Baby Killed in Knoxville House Fire

Tucked away at a four-way stop in East Knoxville and down a hundred-yardlong driveway stood a house that few neighbors knew existed – until it was consumed Monday night in a ball of fire that killed a 23-month-old boy.

“You could hear the woman screaming about the baby in her house,” said Betty Collins, 68, who lives nearby on Skyline Drive. “All you could do was cry and pray.”

Neighbors along Skyline Drive watched flames 40-50-feet high shoot from the single-story house situated down a hill below the road.

Knoxville Fire Department Capt. D.J. Corcoran said authorities learned of flames in the house at about 11:40 p.m. When firefighters arrived at the home that housed six people, the fire already was shooting through the roof.

The mother of Eli Blaze Dellinger screamed her toddler was still inside the home, but firefighters were unable to enter the structure to rescue the boy, who was two weeks from his second birthday.

“Literally, it was like opening a furnace door,” Corcoran said.

Corcoran said the two adult sisters and one adult brother living in the home escaped safely. Two other children, ages 4 and 5, also made it out of the home.

Firefighters at 1:12 a.m. found Eli’s body. KFD Assistant Chief Danny Beeler said the child was found lying in a bed in the rear portion of the home.

The mother of two of the children – including Eli – and the two surviving children were taken to a hospital for treatment of mild smoke inhalation, Corcoran said. Their names weren’t immediately available Tuesday.

Beeler said the family indicated there were smoke detectors in the home, but fire investigators were still piecing the whole picture together.

“We understand they woke up to it; the house was full of smoke,” Corcoran said. “We talked to them a little last night, but they were in shock and we’ll talk to them again later. There’s no indication it was foul play or anything other than an accident.”

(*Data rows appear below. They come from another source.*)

(** C2 at a failing input.  A user posts the empty JSON object twice.  The
    rate limiter admits both requests and each is answered 400 "No data
    provided" by the [return] that stands before the [try] block, so that
    the [finally] which is to give the slot back "always" is not reached:
    no job exists, the in-flight counter of the user is 2, and the valid
    request that follows is answered 429 "Too many concurrent jobs".  The
    slot that is given back is given back when the request is answered,
    not when the job ends: after a valid first request the job is
    'processing' and the counter is 0 already, and the worker run that
    fails, which leaves the job 'failed' with the text of its exception,
    finds nothing to release. *)
Theorem C2_empty_body_leaks_the_slot :
  let first := Submit (Some Scenario.alice) ∅ 1 1 Delivered Scenario.job1 1 in
  let second := Submit (Some Scenario.alice) ∅ 2 2 Delivered Scenario.job2 2 in
  let third := Submit (Some Scenario.alice) Scenario.a_cat 3 3 Delivered Scenario.job3 3 in
  let st1 := step Scenario.token Scenario.upload_folder Scenario.cwd (System.initial 0) first in
  let st2 := step Scenario.token Scenario.upload_folder Scenario.cwd st1 second in
  let valid := Submit (Some Scenario.alice) Scenario.a_cat 1 1 Delivered Scenario.job1 1 in
  let st := step Scenario.token Scenario.upload_folder Scenario.cwd (System.initial 0) valid in
  let st' := step Scenario.token Scenario.upload_folder Scenario.cwd st
               (Work Scenario.job1 Scenario.out_of_memory) in
  (respond Scenario.token (System.initial 0) first
   = Some (failure (PyStr "No data provided") 400)
   /\ respond Scenario.token st1 second = Some (failure (PyStr "No data provided") 400)
   /\ in_flight (web st1) Scenario.alice = 1
   /\ in_flight (web st2) Scenario.alice = 2
   /\ jobs (ai st2) = ∅
   /\ respond Scenario.token st2 third
      = Some (failure (PyStr "Too many concurrent jobs. Please wait for your current generations to complete.") 429))
  /\ (observed_status Scenario.job1 (ai st) = Some processing
      /\ in_flight (web st) Scenario.alice = 0
      /\ (j_status <$> jobs (ai st') !! Scenario.job1) = Some failed
      /\ (j_error <$> jobs (ai st') !! Scenario.job1) = Some (Some "CUDA out of memory")
      /\ in_flight (web st') Scenario.alice = 0).
Proof. vm_compute. repeat split. Qed.

(** ** Submission on the internal tier (C4) *)

(** Runs a hypothesis on the outcome of a chain of checks through the
    chain, one test or conversion at a time. *)
Ltac step_checks H :=
  repeat (first
    [ progress cbn [mbind result_bind] in H
    | match type of H with context [mbind _ ?c] => destruct c eqn:? end
    | match type of H with context [if ?b then _ else _] => destruct b eqn:? end
    | case_match ];
    try discriminate).

(** A request that [validate_input] accepts has a prompt and a user. *)
Lemma validate_input_accepts (data : pydict) (m : string) :
  validate_input data = Ret (true, m) ->
  m = "" /\ is_Some (data !! "prompt") /\ is_Some (data !! "user_id").
Proof.
  unfold validate_input, dict_get. intros H.
  destruct (data !! "prompt") as [prompt|] eqn:Hprompt; cbn in H; [|discriminate].
  destruct (data !! "user_id") as [user_id|] eqn:Huser; cbn [default] in H.
  - split; [|eauto]. clear Hprompt Huser. step_checks H; by simplify_eq.
  - exfalso. clear Hprompt. cbn [truthy negb] in H. step_checks H.
Qed.

Lemma truthy_dict_with_key (data : pydict) (k : string) :
  is_Some (data !! k) -> truthy (PyDict data) = true.
Proof.
  intros [v Hv]. cbn. apply negb_true_iff, Nat.eqb_neq. intros Hsize.
  apply map_size_empty_iff in Hsize. subst data. by rewrite lookup_empty in Hv.
Qed.

(** C4: for an authorized and valid request, POST /generate on the
    internal tier answers 200 with [success], the job identifier and the
    status 'processing'.  When it answers, the job is in the table as
    'processing', the worker thread of the job is started and has not run
    (it is the last of the pending threads; the artifact mapping and the
    files are as before), and the answer is a function of the job
    identifier alone: it is the same for every valid request, clock reading
    and state, so nothing that the generation does later is in it. *)
Theorem C4_generate_answers_before_the_worker_runs (token : string) (data : pydict)
    (auth_header auth_query : option string) (job_id : string) (now : Z) (a : AiService.state) :
  AiService.unauthorized token auth_header auth_query = false ->
  validate_input data = Ret (true, "") ->
  let r := POST_generate token data auth_header auth_query job_id now a in
  r.1 = jsonify {[ "success" := PyBool true; "job_id" := PyStr job_id;
                   "status" := PyStr "processing" ]} 200
  /\ jobs r.2 = <[job_id := Job processing now data None None]> (jobs a)
  /\ threads r.2 = (threads a ++ [(job_id, data)])%list
  /\ file_mapping r.2 = file_mapping a
  /\ AiService.fs r.2 = AiService.fs a
  /\ observed_status job_id r.2 = Some processing
  /\ (forall data' hdr' qry' now' a',
        AiService.unauthorized token hdr' qry' = false ->
        validate_input data' = Ret (true, "") ->
        (POST_generate token data' hdr' qry' job_id now' a').1 = r.1).
Proof.
  intros Hauth Hvalid r.
  assert (Hshape : forall data' hdr' qry' now' a',
            AiService.unauthorized token hdr' qry' = false ->
            validate_input data' = Ret (true, "") ->
            POST_generate token data' hdr' qry' job_id now' a'
            = (jsonify {[ "success" := PyBool true; "job_id" := PyStr job_id;
                          "status" := PyStr "processing" ]} 200,
               AiService.State (<[job_id := Job processing now' data' None None]> (jobs a'))
                 (file_mapping a') (threads a' ++ [(job_id, data')])%list (AiService.fs a'))).
  { intros data' hdr' qry' now' a' Hauth' Hvalid'.
    destruct (validate_input_accepts _ _ Hvalid') as (_ & Hprompt & Huser).
    unfold POST_generate, AiService.require_auth_token, generate. rewrite Hauth'.
    rewrite (truthy_dict_with_key _ _ Hprompt). unfold dict_contains.
    rewrite !bool_decide_eq_true_2 by done. cbn. by rewrite Hvalid'. }
  unfold r. rewrite (Hshape _ _ _ _ _ Hauth Hvalid). cbn.
  repeat split; try done.
  - unfold observed_status. cbn. by rewrite lookup_insert_eq.
  - intros data' hdr' qry' now' a' Hauth' Hvalid'.
    by rewrite (Hshape _ _ _ _ _ Hauth' Hvalid').
Qed.

(** C4 on the request for a cat. *)
Lemma C4_generate_witness :
  (POST_generate Scenario.token (<["user_id" := PyStr Scenario.alice]> Scenario.a_cat)
     (Some Scenario.token) None Scenario.job1 1 AiService.initial).1
  = jsonify {[ "success" := PyBool true; "job_id" := PyStr Scenario.job1;
               "status" := PyStr "processing" ]} 200.
Proof.
  apply (C4_generate_answers_before_the_worker_runs Scenario.token
           (<["user_id" := PyStr Scenario.alice]> Scenario.a_cat)
           (Some Scenario.token) None Scenario.job1 1 AiService.initial).
  - vm_compute. reflexivity.
  - vm_compute. reflexivity.
Defined.

(** ** Resolution of a public identifier (C9) *)

(** What [safe_join] returns lies below the directory: it is the directory
    joined with a relative path that does not climb out of it. *)
Lemma safe_join_under (directory filename path : string) :
  directory <> "" ->
  safe_join directory filename = Some path ->
  exists rel, path = PosixPath.join directory rel
              /\ PosixPath.isabs rel = false /\ rel <> ".." /\ startswith "../" rel = false.
Proof.
  intros Hdir. unfold safe_join.
  destruct (String.eqb_spec directory "") as [|_]; [done|].
  set (rel := if String.eqb filename "" then filename else PosixPath.normpath filename).
  destruct (PosixPath.isabs rel) eqn:Habs; [done|].
  destruct (String.eqb_spec rel "..") as [|Hpar]; [done|].
  destruct (startswith "../" rel) eqn:Hup; [done|]. cbn.
  intros [= <-]. by exists rel.
Qed.

(** Settles a fact about one character on each of the 256 characters. *)
Ltac each_char c := destruct c as [[] [] [] [] [] [] [] []]; vm_compute; try reflexivity; try discriminate.

Lemma lower_char_idem c : lower_char (lower_char c) = lower_char c.
Proof. each_char c. Qed.

Lemma lower_char_hex c : is_hex c = true -> is_hex (lower_char c) = true.
Proof. each_char c. Qed.

Lemma lower_char_dash c : Ascii.eqb (lower_char c) "-" = Ascii.eqb c "-".
Proof. each_char c. Qed.

Lemma string_map_lower_idem s :
  string_map lower_char (string_map lower_char s) = string_map lower_char s.
Proof. induction s as [|c s IH]; cbn; [done|]. by rewrite lower_char_idem, IH. Qed.

Lemma split_on_lower s :
  PosixPath.split_on "-" (string_map lower_char s)
  = map (string_map lower_char) (PosixPath.split_on "-" s).
Proof.
  induction s as [|c s IH]; [done|]. cbn [string_map PosixPath.split_on].
  rewrite lower_char_dash. destruct (Ascii.eqb c "-"); cbn; [by rewrite IH|].
  rewrite IH. by destruct (PosixPath.split_on "-" s).
Qed.

Lemma string_map_length f s : String.length (string_map f s) = String.length s.
Proof. induction s as [|c s IH]; cbn; [done|]. by rewrite IH. Qed.

Lemma hex_group_lower n s :
  hex_group is_hex n s = true -> hex_group is_hex n (string_map lower_char s) = true.
Proof.
  unfold hex_group. rewrite string_map_length.
  intros [Hlen Hall]%andb_true_iff. apply andb_true_iff. split; [done|].
  clear Hlen. induction s as [|c s IH]; [done|]. cbn in *.
  apply andb_true_iff in Hall as [Hc Hs]. by rewrite lower_char_hex, IH.
Qed.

Beeler said fire investigators on Tuesday afternoon were digging through the debris to determine the cause of the fire. The home, he said, had electrical service.

“Based on what the family said, we expect it to be caused in the front of the house,” he said.

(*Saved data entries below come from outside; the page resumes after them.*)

(** The join of the root with an href is a locator under [https://], or
    the href itself when the href has another scheme of its own. *)
Lemma urljoin_root_shape href url :
  urljoin "https://www.amazon.com" href = Ret url ->
  startswith "https://" url = true
  \/ (url = href
      /\ exists s rest,
          split_scheme (clean_url href) = Some (s, rest) /\ s <> "https").
Proof.
  unfold Url.urljoin. rewrite urlparse_root.
  cbn [truthy negb scheme netloc path params query fragment].
  destruct (truthy href) eqn:Hhref; cbn [negb].
  2:{ intros [= <-]. now left. }
  destruct (urlparse href "https") as [u|] eqn:Eu; [|discriminate].
  apply urlparse_scheme in Eu.
  destruct (String.eqb (scheme u) "https") eqn:Eq.
  - apply String.eqb_eq in Eq. rewrite Eq. intros H. left.
    change (member "https" uses_relative) with true in H.
    change (member "https" uses_netloc) with true in H.
    cbn [negb orb andb] in H.
    destruct (truthy (Url.netloc u)) eqn:Hn;
      repeat case_match; simplify_eq; now apply urlunparse_https.
  - cbn [negb orb]. intros [= <-]. right. split; [reflexivity|].
    destruct (split_scheme (clean_url href)) as [[s rest]|].
    + exists s, rest. split; [reflexivity|]. intros ->.
      rewrite Eu in Eq. discriminate.
    + rewrite Eu in Eq. discriminate.
Qed.

Lemma urljoin_root_absolute href url :
  urljoin "https://www.amazon.com" href = Ret url ->
  is_absolute url = true.
Proof.
  intros H. apply urljoin_root_shape in H.
  destruct H as [H|(-> & s & rest & H & _)].
  - now apply https_root_absolute.
  - unfold is_absolute. now rewrite H.
Qed.

End Checks.

End UrlFacts.

(** ** Next-page discovery *)

Module FindNextSpec.
Import PyStr Scraper.

Section Checks.

Variable _check_bracketed_netloc : string -> bool.
Variable nfkc_check : string -> bool.

Local Abbreviation urljoin := (Scraper.urljoin _check_bracketed_netloc nfkc_check).
Local Abbreviation scan_links := (Scraper.scan_links _check_bracketed_netloc nfkc_check).
Local Abbreviation method2 := (Scraper.method2 _check_bracketed_netloc nfkc_check).
Local Abbreviation find_next_page_url :=
  (Scraper.find_next_page_url _check_bracketed_netloc nfkc_check).

Lemma scan_links_joined next_links url :
  scan_links next_links = Ret (Some url) ->
  exists href, urljoin ROOT href = Ret url.
Proof.
  induction next_links as [|link rest IH]; simpl; [discriminate|].
  destruct (truthy (text link) && contains "Next" (text link)); [|exact IH].
  destruct (getitem link "href") as [href|]; [|discriminate].
  destruct (urljoin ROOT href) as [u|] eqn:E; [|discriminate].
  intros [= <-]. now exists href.
Qed.

Lemma method2_joined soup url :
  method2 soup = Ret (Some url) ->
  exists href, urljoin ROOT href = Ret url.
Proof.
  unfold Scraper.method2.
  destruct (find soup "div" [("id", "cm_cr-pagination_bar")]); [|discriminate].
  apply scan_links_joined.
Qed.

Lemma find_next_page_url_joined soup url :
  find_next_page_url soup = Ret (Some url) ->
  exists href, urljoin ROOT href = Ret url.
Proof.
  destruct soup as [soup|]; [|discriminate].
  unfold Scraper.find_next_page_url.
  destruct (find soup "li" [("class", "a-last")]) as [li|];
    [|apply method2_joined].
  destruct (find li "a" []) as [a|]; [|apply method2_joined].
  destruct (get a "href") as [href|]; [|apply method2_joined].
  destruct (truthy href); [|apply method2_joined].
  destruct (urljoin ROOT href) as [u|] eqn:E; [|discriminate].
  intros [= <-]. now exists href.
Qed.

Lemma find_next_page_url_truthy soup url :
  find_next_page_url soup = Ret (Some url) -> truthy url = true.
Proof.
  intros H. apply find_next_page_url_joined in H. destruct H as [href H].
  apply UrlFacts.urljoin_root_absolute in H.
  destruct url; [discriminate|reflexivity].
Qed.

(** C2. There is a document with no last pagination item, whose
    pagination bar holds a link that reads "Next ..." and has no href;
    on it next-page discovery raises [KeyError] instead of returning. *)
Theorem find_next_page_url_raises_without_href :
  exists soup pagination link,
    find soup "li" [("class", "a-last")] = None
    /\ find soup "div" [("id", "cm_cr-pagination_bar")] = Some pagination
    /\ In link (find_all pagination "a" [("class", "a-link-normal")])
    /\ contains "Next" (text link) = true
    /\ get link "href" = None
    /\ find_next_page_url (Some soup) = Raise (KeyError "href").
Proof.
  exists Samples.next_without_href, Samples.pagination_without_href,
         Samples.next_link_without_href.
  repeat split; try (vm_compute; reflexivity).
  vm_compute. right. left. reflexivity.
Qed.

(** C3. Whenever next-page discovery returns a locator, the locator is
    absolute: it is the join of the site's root with an href, and that
    is a locator under [https://], or the href itself when the href has
    another scheme of its own. *)
Theorem find_next_page_url_absolute (soup : option node) (url : string) :
  find_next_page_url soup = Ret (Some url) ->
  Url.is_absolute url = true
  /\ exists href,
       urljoin ROOT href = Ret url
       /\ (startswith "https://" url = true
           \/ (url = href
               /\ exists s rest,
                   Url.split_scheme (Url.clean_url href) = Some (s, rest)
                   /\ s <> "https")).
Proof.
  intros H. apply find_next_page_url_joined in H. destruct H as [href H].
  split.
  - eapply UrlFacts.urljoin_root_absolute. exact H.
  - exists href. split; [exact H|].
    eapply UrlFacts.urljoin_root_shape. exact H.
Qed.

End Checks.

Lemma find_next_page_url_absolute_witness :
  Scraper.find_next_page_url Samples.lenient Samples.lenient
    (Some Samples.next_relative)
  = Ret (Some "https://www.amazon.com/product-reviews/B0BSHF7WHW?pageNumber=2")
  /\ Url.is_absolute
       "https://www.amazon.com/product-reviews/B0BSHF7WHW?pageNumber=2" = true.
Proof.
  assert (H : Scraper.find_next_page_url Samples.lenient Samples.lenient
                (Some Samples.next_relative)
              = Ret (Some "https://www.amazon.com/product-reviews/B0BSHF7WHW?pageNumber=2"))
    by (vm_compute; reflexivity).
  split; [exact H|].
  exact (proj1 (find_next_page_url_absolute _ _ _ _ H)).
Defined.

End FindNextSpec.

(** ** The crawl loop *)

Module CrawlSpec.
Import PyStr Scraper.

Section World.

Variable session_get : nat -> string -> http_result.
Variable html_parser : string -> res node.
Variable _check_bracketed_netloc : string -> bool.
Variable nfkc_check : string -> bool.
Variable uniform : nat -> Z * Z -> res QArith_base.Q.

Local Abbreviation _fetch_page := (Scraper._fetch_page session_get html_parser).
Local Abbreviation find_next_page_url :=
  (Scraper.find_next_page_url _check_bracketed_netloc nfkc_check).
Local Abbreviation loop_body :=
  (Scraper.loop_body session_get html_parser _check_bracketed_netloc nfkc_check
     uniform).
Local Abbreviation while_loop :=
  (Scraper.while_loop session_get html_parser _check_bracketed_netloc nfkc_check
     uniform).
Local Abbreviation scrape :=
  (Scraper.scrape session_get html_parser _check_bracketed_netloc nfkc_check
     uniform).
Local Abbreviation reaches :=
  (Scraper.reaches session_get html_parser _check_bracketed_netloc nfkc_check
     uniform).

Lemma fetch_count_get trace url :
  fetch_count (trace ++ [Get url]) = S (fetch_count trace).
Proof.
  unfold fetch_count. rewrite List.filter_app, length_app. simpl. lia.
Qed.

Lemma fetch_count_get_sleep trace url :
  fetch_count ((trace ++ [Get url]) ++ [Sleep]) = S (fetch_count trace).
Proof.
  unfold fetch_count. rewrite !List.filter_app, !length_app. simpl. lia.
Qed.

Lemma random_delay_waits self trace :
  waits uniform (fetch_count trace) (delay_range self) = true ->
  Scraper._random_delay uniform self trace = Ret (trace ++ [Sleep])%list.
Proof.
  unfold waits, Scraper._random_delay.
  destruct (uniform _ _) as [delay|]; [|discriminate].
  now destruct (time_sleep delay) as [[]|].
Qed.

David Collins, 39, whose son attends Spring Hill Elementary School with one of the children who lived in the burned home, said he first thought the sounds of the blaze were coming from a television.

“I looked out and the whole sky was lit up,” he said. “It looked like a big fire ball; you couldn’t even tell it was a house.”

Betty Turner, 80, who also lives along Skyline Drive, said the 5-year-old girl sent to a hospital called her “Granny” during their talks at the bus stop.

“She’s a darn good mama,” Turner said of Eli’s mother. “She walks that child to the bus every day.”

The children’s mother came to Turner’s house during the fire draped only in a blanket.

“She was just screaming and crying, saying they couldn’t find her little boy,” Turner said.